▼▼▼
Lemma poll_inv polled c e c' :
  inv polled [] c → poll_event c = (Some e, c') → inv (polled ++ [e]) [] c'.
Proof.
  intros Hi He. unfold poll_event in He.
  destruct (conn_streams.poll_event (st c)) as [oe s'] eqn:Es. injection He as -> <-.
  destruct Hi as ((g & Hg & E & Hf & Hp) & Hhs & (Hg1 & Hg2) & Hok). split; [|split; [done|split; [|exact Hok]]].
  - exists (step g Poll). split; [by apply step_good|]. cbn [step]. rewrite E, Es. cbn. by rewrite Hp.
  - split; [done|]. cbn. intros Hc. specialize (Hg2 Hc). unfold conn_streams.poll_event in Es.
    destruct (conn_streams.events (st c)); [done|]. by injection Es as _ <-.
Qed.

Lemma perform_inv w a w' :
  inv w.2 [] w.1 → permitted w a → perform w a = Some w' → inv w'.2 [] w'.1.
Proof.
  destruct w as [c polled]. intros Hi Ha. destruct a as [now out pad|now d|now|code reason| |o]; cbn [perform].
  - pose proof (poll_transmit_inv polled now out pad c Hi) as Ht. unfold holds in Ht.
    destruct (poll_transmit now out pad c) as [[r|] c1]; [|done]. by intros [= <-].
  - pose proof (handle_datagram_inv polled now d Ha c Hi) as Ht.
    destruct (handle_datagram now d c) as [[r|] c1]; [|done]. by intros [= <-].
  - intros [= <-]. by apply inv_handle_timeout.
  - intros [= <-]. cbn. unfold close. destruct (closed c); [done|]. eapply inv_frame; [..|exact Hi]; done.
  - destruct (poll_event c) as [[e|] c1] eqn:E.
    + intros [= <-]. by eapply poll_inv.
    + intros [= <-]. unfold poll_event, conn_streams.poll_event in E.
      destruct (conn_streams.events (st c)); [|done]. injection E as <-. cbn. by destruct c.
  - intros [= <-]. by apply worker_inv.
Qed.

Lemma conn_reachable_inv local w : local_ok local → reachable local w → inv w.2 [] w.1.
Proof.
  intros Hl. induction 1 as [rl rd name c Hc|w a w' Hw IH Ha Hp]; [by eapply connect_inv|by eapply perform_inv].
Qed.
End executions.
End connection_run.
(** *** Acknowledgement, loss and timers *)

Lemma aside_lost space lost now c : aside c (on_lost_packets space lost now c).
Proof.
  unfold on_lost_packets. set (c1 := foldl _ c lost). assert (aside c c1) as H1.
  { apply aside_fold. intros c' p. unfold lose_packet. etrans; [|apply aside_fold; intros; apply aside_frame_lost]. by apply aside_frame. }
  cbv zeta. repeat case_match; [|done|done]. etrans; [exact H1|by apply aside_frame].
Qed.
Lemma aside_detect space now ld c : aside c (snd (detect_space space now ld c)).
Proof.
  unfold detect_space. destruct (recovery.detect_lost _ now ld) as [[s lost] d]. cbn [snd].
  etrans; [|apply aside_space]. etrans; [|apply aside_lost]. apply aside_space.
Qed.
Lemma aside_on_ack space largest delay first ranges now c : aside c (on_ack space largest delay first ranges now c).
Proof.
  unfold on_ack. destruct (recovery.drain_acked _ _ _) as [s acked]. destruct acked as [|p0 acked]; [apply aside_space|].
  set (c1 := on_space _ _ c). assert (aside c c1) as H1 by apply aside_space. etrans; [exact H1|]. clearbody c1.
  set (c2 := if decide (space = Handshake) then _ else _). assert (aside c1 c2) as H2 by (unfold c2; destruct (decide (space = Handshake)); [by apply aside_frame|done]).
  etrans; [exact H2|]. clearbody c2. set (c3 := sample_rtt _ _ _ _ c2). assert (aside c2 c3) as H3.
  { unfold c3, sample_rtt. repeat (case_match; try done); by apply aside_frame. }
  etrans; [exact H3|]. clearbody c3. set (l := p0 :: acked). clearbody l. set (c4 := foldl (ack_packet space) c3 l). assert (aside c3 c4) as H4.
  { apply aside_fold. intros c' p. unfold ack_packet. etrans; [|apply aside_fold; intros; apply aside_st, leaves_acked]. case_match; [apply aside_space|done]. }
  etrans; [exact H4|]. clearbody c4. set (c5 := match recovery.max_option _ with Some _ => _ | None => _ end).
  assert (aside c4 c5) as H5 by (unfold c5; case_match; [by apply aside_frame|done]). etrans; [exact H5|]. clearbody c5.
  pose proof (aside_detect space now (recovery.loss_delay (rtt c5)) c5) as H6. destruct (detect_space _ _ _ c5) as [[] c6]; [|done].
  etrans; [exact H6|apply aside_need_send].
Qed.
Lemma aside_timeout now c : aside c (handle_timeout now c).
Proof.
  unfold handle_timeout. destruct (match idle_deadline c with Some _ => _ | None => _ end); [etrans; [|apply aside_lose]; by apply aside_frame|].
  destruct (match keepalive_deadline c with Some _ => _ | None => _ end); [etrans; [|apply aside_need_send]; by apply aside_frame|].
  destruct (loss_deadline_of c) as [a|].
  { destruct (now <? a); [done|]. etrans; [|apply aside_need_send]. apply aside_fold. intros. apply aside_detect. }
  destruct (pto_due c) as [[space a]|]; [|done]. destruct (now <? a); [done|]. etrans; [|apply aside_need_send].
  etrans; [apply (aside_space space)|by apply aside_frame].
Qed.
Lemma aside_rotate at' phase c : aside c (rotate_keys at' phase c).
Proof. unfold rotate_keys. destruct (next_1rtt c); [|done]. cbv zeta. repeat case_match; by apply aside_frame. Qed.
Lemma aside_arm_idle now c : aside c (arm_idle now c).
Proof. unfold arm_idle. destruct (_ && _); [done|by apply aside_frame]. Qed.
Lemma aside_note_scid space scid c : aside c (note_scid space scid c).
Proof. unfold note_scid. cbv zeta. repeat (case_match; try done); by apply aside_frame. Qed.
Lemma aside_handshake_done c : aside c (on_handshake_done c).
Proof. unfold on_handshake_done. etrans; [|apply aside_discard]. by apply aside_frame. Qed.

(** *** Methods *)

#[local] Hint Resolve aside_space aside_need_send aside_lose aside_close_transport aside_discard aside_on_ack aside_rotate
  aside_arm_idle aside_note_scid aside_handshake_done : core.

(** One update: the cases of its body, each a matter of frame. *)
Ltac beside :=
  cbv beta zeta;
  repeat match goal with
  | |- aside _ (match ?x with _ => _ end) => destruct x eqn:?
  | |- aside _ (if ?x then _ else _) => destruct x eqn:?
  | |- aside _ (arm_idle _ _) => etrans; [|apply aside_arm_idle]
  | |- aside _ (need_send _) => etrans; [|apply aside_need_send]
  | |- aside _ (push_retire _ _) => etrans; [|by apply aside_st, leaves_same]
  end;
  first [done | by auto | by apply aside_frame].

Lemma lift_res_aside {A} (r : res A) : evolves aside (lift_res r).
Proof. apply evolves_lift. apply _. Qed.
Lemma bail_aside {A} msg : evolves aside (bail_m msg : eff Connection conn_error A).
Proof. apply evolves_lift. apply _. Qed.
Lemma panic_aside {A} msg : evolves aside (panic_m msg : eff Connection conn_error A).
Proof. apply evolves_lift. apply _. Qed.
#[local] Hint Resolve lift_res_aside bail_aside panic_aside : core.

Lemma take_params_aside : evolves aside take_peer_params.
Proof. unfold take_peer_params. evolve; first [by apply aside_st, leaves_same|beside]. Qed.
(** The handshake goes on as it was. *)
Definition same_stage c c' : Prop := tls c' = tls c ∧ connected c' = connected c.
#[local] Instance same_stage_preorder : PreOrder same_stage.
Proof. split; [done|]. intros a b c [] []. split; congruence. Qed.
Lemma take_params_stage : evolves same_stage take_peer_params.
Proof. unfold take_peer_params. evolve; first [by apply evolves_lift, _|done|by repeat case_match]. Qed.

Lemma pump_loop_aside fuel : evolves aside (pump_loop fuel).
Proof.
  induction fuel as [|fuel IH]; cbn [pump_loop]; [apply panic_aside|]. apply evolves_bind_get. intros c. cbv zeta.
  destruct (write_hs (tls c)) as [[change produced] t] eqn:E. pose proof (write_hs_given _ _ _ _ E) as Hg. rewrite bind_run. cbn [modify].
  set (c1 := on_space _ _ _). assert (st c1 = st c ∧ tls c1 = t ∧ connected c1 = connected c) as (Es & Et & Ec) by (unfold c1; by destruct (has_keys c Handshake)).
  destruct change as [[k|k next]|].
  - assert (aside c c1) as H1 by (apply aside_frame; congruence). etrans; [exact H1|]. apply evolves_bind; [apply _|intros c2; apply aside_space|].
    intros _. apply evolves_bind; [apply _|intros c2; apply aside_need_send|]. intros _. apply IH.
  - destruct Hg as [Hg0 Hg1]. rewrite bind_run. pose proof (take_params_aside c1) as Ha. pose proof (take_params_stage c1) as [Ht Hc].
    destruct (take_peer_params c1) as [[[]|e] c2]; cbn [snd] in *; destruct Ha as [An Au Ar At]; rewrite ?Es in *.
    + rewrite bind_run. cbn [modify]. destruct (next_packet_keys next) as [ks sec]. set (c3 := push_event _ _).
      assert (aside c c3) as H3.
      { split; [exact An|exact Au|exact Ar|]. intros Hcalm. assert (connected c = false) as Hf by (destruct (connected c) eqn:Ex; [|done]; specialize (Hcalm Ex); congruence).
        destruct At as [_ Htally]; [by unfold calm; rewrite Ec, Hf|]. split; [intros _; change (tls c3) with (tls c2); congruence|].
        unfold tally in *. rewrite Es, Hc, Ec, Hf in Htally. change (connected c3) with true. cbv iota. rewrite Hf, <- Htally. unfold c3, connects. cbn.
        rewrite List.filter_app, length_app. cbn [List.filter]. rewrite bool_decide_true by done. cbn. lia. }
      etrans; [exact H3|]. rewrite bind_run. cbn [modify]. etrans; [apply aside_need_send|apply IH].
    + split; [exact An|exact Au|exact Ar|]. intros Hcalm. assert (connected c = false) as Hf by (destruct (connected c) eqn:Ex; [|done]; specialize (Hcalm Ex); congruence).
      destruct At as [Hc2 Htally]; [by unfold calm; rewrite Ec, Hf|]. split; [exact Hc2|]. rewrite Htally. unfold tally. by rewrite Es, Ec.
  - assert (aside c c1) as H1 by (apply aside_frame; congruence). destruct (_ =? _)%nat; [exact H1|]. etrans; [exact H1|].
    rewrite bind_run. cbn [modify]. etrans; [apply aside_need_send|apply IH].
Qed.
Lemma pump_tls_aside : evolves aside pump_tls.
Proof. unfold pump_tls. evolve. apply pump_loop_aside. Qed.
▲▲▲
▼▼▼
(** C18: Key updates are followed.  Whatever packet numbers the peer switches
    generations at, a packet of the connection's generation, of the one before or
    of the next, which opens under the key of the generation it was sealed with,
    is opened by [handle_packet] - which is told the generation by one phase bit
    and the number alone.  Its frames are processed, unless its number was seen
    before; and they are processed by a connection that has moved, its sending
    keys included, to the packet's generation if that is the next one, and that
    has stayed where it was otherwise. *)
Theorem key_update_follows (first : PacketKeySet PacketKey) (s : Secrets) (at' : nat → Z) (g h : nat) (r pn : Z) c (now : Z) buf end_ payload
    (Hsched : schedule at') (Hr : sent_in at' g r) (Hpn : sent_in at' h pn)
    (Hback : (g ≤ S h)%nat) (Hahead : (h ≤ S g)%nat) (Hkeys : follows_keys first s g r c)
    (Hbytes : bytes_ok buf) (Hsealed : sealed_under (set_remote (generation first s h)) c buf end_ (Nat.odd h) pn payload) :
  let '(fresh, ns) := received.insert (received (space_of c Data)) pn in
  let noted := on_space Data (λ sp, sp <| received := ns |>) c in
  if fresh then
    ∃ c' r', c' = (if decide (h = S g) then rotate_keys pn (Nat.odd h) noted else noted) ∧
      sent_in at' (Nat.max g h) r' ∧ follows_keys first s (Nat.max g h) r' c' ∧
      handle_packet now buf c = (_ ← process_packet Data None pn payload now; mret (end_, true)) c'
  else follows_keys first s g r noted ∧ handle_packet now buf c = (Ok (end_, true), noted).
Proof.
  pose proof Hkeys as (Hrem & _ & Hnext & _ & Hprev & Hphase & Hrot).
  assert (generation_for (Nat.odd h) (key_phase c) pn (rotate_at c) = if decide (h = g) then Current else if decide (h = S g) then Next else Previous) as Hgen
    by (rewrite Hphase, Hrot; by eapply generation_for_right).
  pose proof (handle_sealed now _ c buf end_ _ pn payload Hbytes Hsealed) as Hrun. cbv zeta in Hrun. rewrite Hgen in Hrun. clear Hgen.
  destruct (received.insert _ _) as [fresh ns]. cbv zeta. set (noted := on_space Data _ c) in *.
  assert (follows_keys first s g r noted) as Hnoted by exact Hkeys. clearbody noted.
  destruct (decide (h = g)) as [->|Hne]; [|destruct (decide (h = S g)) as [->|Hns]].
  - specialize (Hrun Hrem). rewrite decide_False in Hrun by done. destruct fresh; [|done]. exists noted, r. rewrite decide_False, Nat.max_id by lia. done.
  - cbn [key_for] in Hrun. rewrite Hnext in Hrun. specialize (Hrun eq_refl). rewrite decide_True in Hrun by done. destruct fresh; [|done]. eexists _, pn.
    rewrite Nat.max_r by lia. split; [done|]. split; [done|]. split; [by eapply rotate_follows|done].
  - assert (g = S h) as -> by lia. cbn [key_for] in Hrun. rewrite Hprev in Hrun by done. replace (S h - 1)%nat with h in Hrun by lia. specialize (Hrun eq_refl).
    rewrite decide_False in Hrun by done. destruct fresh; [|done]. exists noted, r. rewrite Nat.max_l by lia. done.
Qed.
▲▲▲
→ **Activity**:
From the material above, retype precisely the lines between the line holding "#[local] Hint Resolve lift_res_aside" and the line holding "#[local] Instance same_stage_preorder", inclusive, and nothing beyond them.

→ **Written reply**:
#[local] Hint Resolve lift_res_aside bail_aside panic_aside : core.

Lemma take_params_aside : evolves aside take_peer_params.
Proof. unfold take_peer_params. evolve; first [by apply aside_st, leaves_same|beside]. Qed.
(** The handshake goes on as it was. *)
Definition same_stage c c' : Prop := tls c' = tls c ∧ connected c' = connected c.
#[local] Instance same_stage_preorder : PreOrder same_stage.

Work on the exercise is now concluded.